I'd just like to know if I should've received some kind of confirmation/acknowledgement after submitting my application on Monday, 15 December in Sandton, Johannesburg?

I am stressing a bit ... because I have heard absolutely nothing.

Is there any way of tracking this application? (as I have in the past when applying for visit visas etc.)

Thanks


----------



## LegalMan (Dec 26, 2012)

Tamlyn said:


> Hi
> 
> I'd just like to know if I should've received some kind of confirmation/acknowledgement after submitting my application on Monday, 15 December in Sandton, Johannesburg?
> 
> ...


Absolutely yes, you should receive an application receipt, without which, you have no proof that you did actually submit.


----------



## Tamlyn (Dec 19, 2014)

Have just come across this:

Q: How do I track the status of my application?

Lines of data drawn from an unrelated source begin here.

(** * Crystal-Dilithium-Check: a shallow embedding of the hybrid signature demo

    The repository ships two kinds of code:
    - the runnable TypeScript of [src/lib/ethereum-utils.ts], a simulation
      that draws hexadecimal strings from [Math.random] and sleeps;
    - the TypeScript listings of [src/TECHNICAL_SPECIFICATION.md]
      ([assessSecurityRequirement], [dilithiumKeyGen], [dilithiumSign],
      [dilithiumVerify], [compressPolynomial], [decompressPolynomial] and
      the shorter ones).

    Both are embedded below, function by function, and the properties the
    natural-language specification states about them are settled. *)

From Stdlib Require Import ZArith QArith Qround Lia Bool List String Ascii.
From stdpp Require Import base list strings pretty gmap.

Local Open Scope Z_scope.

(** ** 1. Threat assessment ([assessSecurityRequirement])

    JavaScript numbers are modelled as rationals: the function only compares
    them with integer thresholds and takes [Math.floor] of a third. *)

Module ThreatAssessor.

Inductive UserRiskProfile := low | medium | high_risk.
Inductive NetworkConditions := normal | hostile.
Inductive QuantumThreatLevel := none | suspected | confirmed.

Record ThreatContext := {
  transactionValue : Q;
  userRiskProfile : UserRiskProfile;
  networkConditions : NetworkConditions;
  quantumThreatLevel : QuantumThreatLevel;
  geopoliticalRisk : Q
}.

(** 'minimal' | 'standard' | 'high' | 'quantum-safe' | 'military' *)
Inductive SecurityLevel := minimal | standard | high | quantumSafe | military.

(** [a > b] on numbers. *)
Definition gt_num (a b : Q) : bool := negb (Qle_bool a b).

(** [Math.floor(x / 3)]. *)
Definition floor_third (x : Q) : Z := Qfloor (x / 3).

(** The listing, statement by statement; the mutable [riskScore] is
    rebound after every statement and the [return] inside the second
    [switch] leaves the function before the remaining statements. *)
Definition assessSecurityRequirement (context : ThreatContext) : SecurityLevel :=
  let riskScore := 0 in
  (* Transaction value risk *)
  let riskScore :=
    if gt_num (transactionValue context) 1000000 then riskScore + 3
    else if gt_num (transactionValue context) 100000 then riskScore + 2
    else if gt_num (transactionValue context) 10000 then riskScore + 1
    else riskScore in
  (* User profile risk *)
  let riskScore :=
    match userRiskProfile context with
    | high_risk => riskScore + 3
    | medium => riskScore + 1
    | low => riskScore + 0
    end in
  (* Network conditions *)
  let riskScore :=
    match networkConditions context with
    | hostile => riskScore + 2
    | normal => riskScore
    end in
  (* Quantum threat assessment *)
  match quantumThreatLevel context with
  | confirmed => military
  | q =>
    let riskScore :=
      match q with
      | suspected => riskScore + 4
      | _ => riskScore + 0
      end in
    (* Geopolitical risk *)
    let riskScore := riskScore + floor_third (geopoliticalRisk context) in
    (* Map risk score to security level *)
    if riskScore >=? 8 then military
    else if riskScore >=? 6 then quantumSafe
    else if riskScore >=? 4 then high
    else if riskScore >=? 2 then standard
    else minimal
  end.

(** *** The scoring rule as the specification words it *)

Definition value_points (v : Q) : Z :=
  if gt_num v 1000000 then 3
  else if gt_num v 100000 then 2
  else if gt_num v 10000 then 1
  else 0.

Definition profile_points (p : UserRiskProfile) : Z :=
  match p with low => 0 | medium => 1 | high_risk => 3 end.

Definition network_points (n : NetworkConditions) : Z :=
  match n with normal => 0 | hostile => 2 end.

Definition quantum_points (t : QuantumThreatLevel) : Z :=
  match t with suspected => 4 | _ => 0 end.

Definition risk_score (c : ThreatContext) : Z :=
  value_points (transactionValue c) + profile_points (userRiskProfile c)
  + network_points (networkConditions c)
  + quantum_points (quantumThreatLevel c)
  + floor_third (geopoliticalRisk c).

Definition level_of_score (s : Z) : SecurityLevel :=
  if 8 <=? s then military
  else if 6 <=? s then quantumSafe
  else if 4 <=? s then high
  else if 2 <=? s then standard
  else minimal.

Definition assess_spec (c : ThreatContext) : SecurityLevel :=
  match quantumThreatLevel c with
  | confirmed => military
  | _ => level_of_score (risk_score c)
  end.

(** *** Orders on the inputs and on the result *)

Definition level_rank (l : SecurityLevel) : Z :=
  match l with
  | minimal => 0 | standard => 1 | high => 2 | quantumSafe => 3 | military => 4
  end.

Definition level_le (a b : SecurityLevel) : Prop := level_rank a <= level_rank b.

Definition profile_rank (p : UserRiskProfile) : Z :=
  match p with low => 0 | medium => 1 | high_risk => 2 end.

Definition network_rank (n : NetworkConditions) : Z :=
  match n with normal => 0 | hostile => 1 end.

Definition quantum_rank (t : QuantumThreatLevel) : Z :=
  match t with none => 0 | suspected => 1 | confirmed => 2 end.

(** Record updates, one per field. *)
Definition with_value (c : ThreatContext) (v : Q) : ThreatContext :=
  {| transactionValue := v; userRiskProfile := userRiskProfile c;
     networkConditions := networkConditions c;
     quantumThreatLevel := quantumThreatLevel c;
     geopoliticalRisk := geopoliticalRisk c |}.

Definition with_profile (c : ThreatContext) (p : UserRiskProfile) : ThreatContext :=
  {| transactionValue := transactionValue c; userRiskProfile := p;
     networkConditions := networkConditions c;
     quantumThreatLevel := quantumThreatLevel c;
     geopoliticalRisk := geopoliticalRisk c |}.

Definition with_network (c : ThreatContext) (n : NetworkConditions) : ThreatContext :=
  {| transactionValue := transactionValue c; userRiskProfile := userRiskProfile c;
     networkConditions := n;
     quantumThreatLevel := quantumThreatLevel c;
     geopoliticalRisk := geopoliticalRisk c |}.

Definition with_quantum (c : ThreatContext) (t : QuantumThreatLevel) : ThreatContext :=
  {| transactionValue := transactionValue c; userRiskProfile := userRiskProfile c;
     networkConditions := networkConditions c;
     quantumThreatLevel := t;
     geopoliticalRisk := geopoliticalRisk c |}.

Definition with_geo (c : ThreatContext) (g : Q) : ThreatContext :=
  {| transactionValue := transactionValue c; userRiskProfile := userRiskProfile c;
     networkConditions := networkConditions c;
     quantumThreatLevel := quantumThreatLevel c;
     geopoliticalRisk := g |}.

End ThreatAssessor.

(** ** 2. The runnable simulation ([src/lib/ethereum-utils.ts])

    Every function of the simulation reads [Math.random] and sleeps through
    [setTimeout]; none takes a seed.  The ambient state is made explicit:
    the sequence of values [Math.random] is going to return, how many of
    them were consumed, and the time slept so far. *)

Module Sim.

(** [draws n] is the numerator, over [2^53], of the [n]-th value of
    [Math.random] (a double in [0, 1)). *)
Record World := {
  draws : nat -> Z;
  cursor : nat;
  elapsed : Q
}.

(** A computation either returns or throws. *)
Inductive Outcome (A : Type) :=
| Returned (a : A)
| Thrown (e : string).
Arguments Returned {A} a.
Arguments Thrown {A} e.

Definition M (A : Type) : Type := World -> Outcome A * World.

Definition ret {A} (a : A) : M A := fun w => (Returned a, w).

Definition bind {A B} (m : M A) (k : A -> M B) : M B :=
  fun w =>
    match m w with
    | (Returned a, w') => k a w'
    | (Thrown e, w') => (Thrown e, w')
    end.

Declare Scope sim_scope.
Delimit Scope sim_scope with sim.
Notation "x <~ m ;; k" := (bind m (fun x => k))
  (at level 100, m at next level, right associativity) : sim_scope.
Notation "'exec' m ;; k" := (bind m (fun _ => k))
  (at level 100, m at next level, right associativity) : sim_scope.
Local Open Scope sim_scope.

Definition two53 : Z := 2 ^ 53.

(** [Math.random()]: the numerator of the next draw. *)
Definition Math_random : M Z :=
  fun w =>
    (Returned (draws w (cursor w) mod two53),
     {| draws := draws w; cursor := S (cursor w); elapsed := elapsed w |}).

(** The double [k / 2^53] as a rational. *)
Definition unit_interval (k : Z) : Q := Qmake k (Z.to_pos two53).

(** [base + Math.random() * span], a delay in milliseconds. *)
Definition jitter (base span : Z) : M Q :=
  k <~ Math_random ;;
  ret (inject_Z base + unit_interval k * inject_Z span)%Q.

(** [await new Promise((resolve) => setTimeout(resolve, ms))]. *)
Definition sleep (ms : Q) : M unit :=
  fun w =>
    (Returned tt,
     {| draws := draws w; cursor := cursor w; elapsed := (elapsed w + ms)%Q |}).

(** [performance.now()]. *)
Definition performance_now : M Q := fun w => (Returned (elapsed w), w).

(** The names every object literal inherits from [Object.prototype]:
    [table[name]] finds a function under each of them (the prototype itself
    under [__proto__]), which is truthy and has none of the fields of a
    table entry. *)
Definition inherited_names : list string :=
  [ "constructor"; "hasOwnProperty"; "isPrototypeOf"; "propertyIsEnumerable";
    "toLocaleString"; "toString"; "valueOf"; "__proto__";
    "__defineGetter__"; "__defineSetter__"; "__lookupGetter__";
    "__lookupSetter__" ].

Definition is_inherited (name : string) : bool :=
  existsb (String.eqb name) inherited_names.

(** A name that [table[name]] looks up among the own keys of the object
    literal only. *)
Definition plain_name (name : string) : Prop := is_inherited name = false.

(** [table[key] || fallback] on a table of numbers: a missing key and a
    zero are both falsy.  The object literals are finite maps over their own
    keys, which is what the lookup sees for a [plain_name]; the key
    generator and the signer below are translated for such names (under an
    inherited name they read fields off a function), while the answer of
    the verifier does not depend on what the lookup finds. *)
Definition or_else_Q (v : option Q) (fallback : Q) : Q :=
  match v with
  | Some x => if Qeq_bool x 0 then fallback else x
  | None => fallback
  end.

Definition or_else_Z (v : option Z) (fallback : Z) : Z :=
  match v with
  | Some x => if x =? 0 then fallback else x
  | None => fallback
  end.

(** *** generateRandomHex *)

Definition chars : string := "0123456789abcdef".

(** [chars[i]] appended to a string: an index outside the string reads
    [undefined], which concatenation prints. *)
Definition char_at (s : string) (i : Z) : string :=
  match (if i <? 0 then None else String.get (Z.to_nat i) s) with
  | Some c => String c EmptyString
  | None => "undefined"
  end.

(** [Math.floor(Math.random() * n)] for the draw of numerator [k]. *)
Definition floor_scaled (k n : Z) : Z := (k * n) / two53.

(** The body of the [for] loop, [n] iterations left; [length] is an
    integer, as it is at every call under the hypotheses the properties
    carry. *)
Fixpoint generateRandomHex_loop (n : nat) (result : string) : M string :=
  match n with
  | O => ret result
  | S n' =>
    k <~ Math_random ;;
    generateRandomHex_loop n'
      (String.append result
         (char_at chars (floor_scaled k (Z.of_nat (String.length chars)))))
  end.

Definition generateRandomHex (length : Z) : M string :=
  generateRandomHex_loop (Z.to_nat length) "".

(** *** Key generation *)

Record KeySpec := {
  spec_publicKeySize : Z;
  spec_privateKeySize : Z;
  spec_securityLevel : string
}.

Teleperformance initially setup a tracking link on their tpcontact.co.uk website. Teleperformance has since taken this link down. Meaning their initial intended tracking facility didnt quite work out.

Further to this, Teleperformance are not notifying South Africans of the availability of their applications (June 2014). South Africans are not receiving sms or email notifications.

Teleperformance do not have enough staff members to handle calls or a call centre function in SA to track applications telephonically. The conclusion is simply that tracking of UK visa applications in SA is currently not possible.

South Africans have to go into their local application centre (where they submitted) to see if their application is ready for collection.


----------